Japan’s Ground Self-Defence Force will take part in the Garuda Shield multilateral training exercise held by Indonesia next month for the first time with the US and Australia. The yearly drills, which usually take place between Indonesia and the United States, will be greater in scope and size than in past years. The Japanese Prime Minister stated that Japan would continue to help Indonesian maritime security capabilities to guarantee peace and safety at sea in the Indo-Pacific area.
Aside from maritime security, Japan and Indonesia’s leaders have committed to strengthening their connections and collaborations on climate change, energy, and investment between the Asian archipelago countries. According to Japan’s prime minister, Japan would finance JPY 43.6 billion (USD 329 million) to Indonesia to fund infrastructure projects and disaster prevention, as well as collaborate in sectors such as energy.

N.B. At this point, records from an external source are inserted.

(* ===== verification/TensorPipeAgent.v ===== *)
(** * The TensorPipe agent: requests

    Models the part of csrc/c10d/distributed/rpc/tensorpipe_agent.cpp and
    tensorpipe_agent.h that deals with requests: send() with the callbacks of its
    pipe, the requests of other workers, the thread that times requests out, the
    counts of active calls, join() and shutdown.

    Several threads run at the same time: user threads and handlers that call
    send(), TensorPipe's event loop, the thread pool and the time-out thread.  A
    thread is a program counter; one of its steps goes from one critical section to
    the next, so that a step is what happens while one mutex is held.  The
    callCountMutex_ is held by join() during its allreduce and the
    timeoutMapMutex_ by the time-out thread between its test and its wait; a step
    that needs a mutex held by another thread is not possible ([Block]).  A callback
    of TensorPipe's event loop is one step, although it takes mutex_, the mutex of
    the pool and timeoutMapMutex_ in turn.

    TensorPipe reports the completion of a write, the arrival of a message or an
    error as an event, in the order in which the operations were started on a pipe.
    What a message becomes on the wire is in the file TensorPipe. *)

From stdpp Require Import base option list gmap strings.
From Stdlib Require Import ZArith Lia.
From S2P Require Import Prelude Decimal RpcTypes Wire RpcAgent TensorPipe.
Import Decimal.
#[local] Set Warnings "-clear-no-such-hyp".

Section agent.
Context {T : Type} (device_of : T -> device).

(** ** Data *)

Inductive fut_result : Type :=
  | FValue (message : Message T)
  | FError (what : bytes).

Record AtomicJitFuture := mkFuture { isComplete : bool; jitFuture : option fut_result }.

Record TimeoutMessageMetadata := mkTimeout { messageId : Z; responseFuture : nat; timeout : Z }.

(** A pipe to another worker.  The callbacks that wait: of a write with the id and
    the expiration time of the request, of a read with the expiration time that
    its closure has captured.  TensorPipe reports errors from the first one on. *)
Record ClientPipe := mkPipe {
  url : bytes;
  remoteName : bytes;
  readError_ : bool;
  pendingResponseMessage_ : gmap Z nat;
  writes : list (Z * Z);
  reads : list Z;
  broken : bool;
}.
Definition upd_pending (f : gmap Z nat -> gmap Z nat) (p : ClientPipe) : ClientPipe :=
  mkPipe (url p) (remoteName p) (readError_ p) (f (pendingResponseMessage_ p)) (writes p) (reads p) (broken p).
Definition upd_writes (f : list (Z * Z) -> list (Z * Z)) (p : ClientPipe) : ClientPipe :=
  mkPipe (url p) (remoteName p) (readError_ p) (pendingResponseMessage_ p) (f (writes p)) (reads p) (broken p).
Definition upd_reads (f : list Z -> list Z) (p : ClientPipe) : ClientPipe :=
  mkPipe (url p) (remoteName p) (readError_ p) (pendingResponseMessage_ p) (writes p) (f (reads p)) (broken p).
Definition set_broken (p : ClientPipe) : ClientPipe :=
  mkPipe (url p) (remoteName p) (readError_ p) (pendingResponseMessage_ p) (writes p) (reads p) true.
Definition set_readError_ (p : ClientPipe) : ClientPipe :=
  mkPipe (url p) (remoteName p) true (pendingResponseMessage_ p) (writes p) (reads p) (broken p).

(** A pipe from another worker. *)
Record ServerPipe := mkServerPipe { sp_remoteName : bytes; armed : bool }.

(** Where a call of send() is: [SRegistered] has left the section of mutex_,
    [SCounted] has increased the count, [STimed] has entered the time-out. *)
Inductive call : Type :=
  | SRegistered (to : Z) (f : nat) (message : Message T) (rpcTimeoutMs : option Z) (deviceMap : DeviceMap)
  | SCounted (to : Z) (f : nat) (message : Message T) (rpcTimeoutMs : option Z) (devices : list Z)
  | STimed (to : Z) (f : nat) (message : Message T) (devices : list Z) (expirationTime : Z).
(* ===== verification/TensorPipeJoin.v ===== *)
(** * join() of several TensorPipe agents

    Models TensorPipeAgent::join of csrc/c10d/distributed/rpc/tensorpipe_agent.cpp
    on several workers at once: the agents of the file TensorPipeAgent, the pipes
    between them, and the barrier and the allreduce of the process group, by which
    the workers agree that no call is active any more. *)

From stdpp Require Import base option list gmap strings.
From Stdlib Require Import ZArith Lia.
From S2P Require Import Prelude Decimal RpcTypes RpcAgent TensorPipe TensorPipeAgent.
#[local] Set Warnings "-clear-no-such-hyp".
Definition is_recv (t : task) : bool := match t with TRecv _ _ => true | _ => false end.
Definition tables_frame (s s' : pg_agent) : Prop :=
  futures_ s' = futures_ s /\ futureTimeouts_ s' = futureTimeouts_ s /\ jitFutures s' = jitFutures s /\
  nextId_ s' = nextId_ s /\ clientActiveCalls_ s' = clientActiveCalls_ s /\ size_ s' = size_ s /\
  recvCounts_ s' = recvCounts_ s /\ allWorkerInfo_ s' = allWorkerInfo_ s /\
  (forall t, t ∈ threadPool_ s' -> t ∈ threadPool_ s \/ is_recv t = false).
Lemma tables_same lost s s' : tables lost s -> futures_ s' = futures_ s -> futureTimeouts_ s' = futureTimeouts_ s ->
  jitFutures s' = jitFutures s -> nextId_ s' = nextId_ s -> clientActiveCalls_ s' = clientActiveCalls_ s ->
  size_ s' = size_ s -> tables lost s'.
Proof. intros [] E1 E2 E3 E4 E5 E6. split; rewrite ?E1, ?E2, ?E3, ?E4, ?E5, ?E6; done. Qed.
Lemma config_same s s' : config s -> size_ s' = size_ s -> length (recvCounts_ s') = length (recvCounts_ s) ->
  allWorkerInfo_ s' = allWorkerInfo_ s -> (forall t, t ∈ threadPool_ s' -> t ∈ threadPool_ s \/ is_recv t = false) -> config s'.
Proof.
  intros [H1 H2 H3 H4] E1 E2 E3 E4. split; rewrite ?E1, ?E2, ?E3; try done.
  intros from p [Hin|Hf]%E4; [by apply (H4 from p)|done].
Qed.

The Indonesian president’s comments in Tokyo were focused on investment, energy, and the G20 summit. The president addressed practical elements of bilateral cooperation in his words, mentioning that the two countries had agreed to amendments in an Indonesia-Japan economic partnership agreement to be inked later this year. Renegotiations of the agreement aim to increase access to Japanese markets and cut tariffs.
Furthermore, the president welcomed new Japanese investments and requested Japan’s assistance in developing new technologies in clean energy, infrastructure, medicine, agriculture, and natural resources. Japan is boosting coal-fired power plants to mix hydrogen and ammonia to reduce pollution. In addition, Japan is exploring if Japanese patrol vessels might be offered to Indonesia to help develop its maritime capabilities.
The president noted that Indonesia, as head of the Association of Southeast Asian Nations next year, and Japan, as chair of the G7 summit, will continue to work together for regional and global peace and prosperity.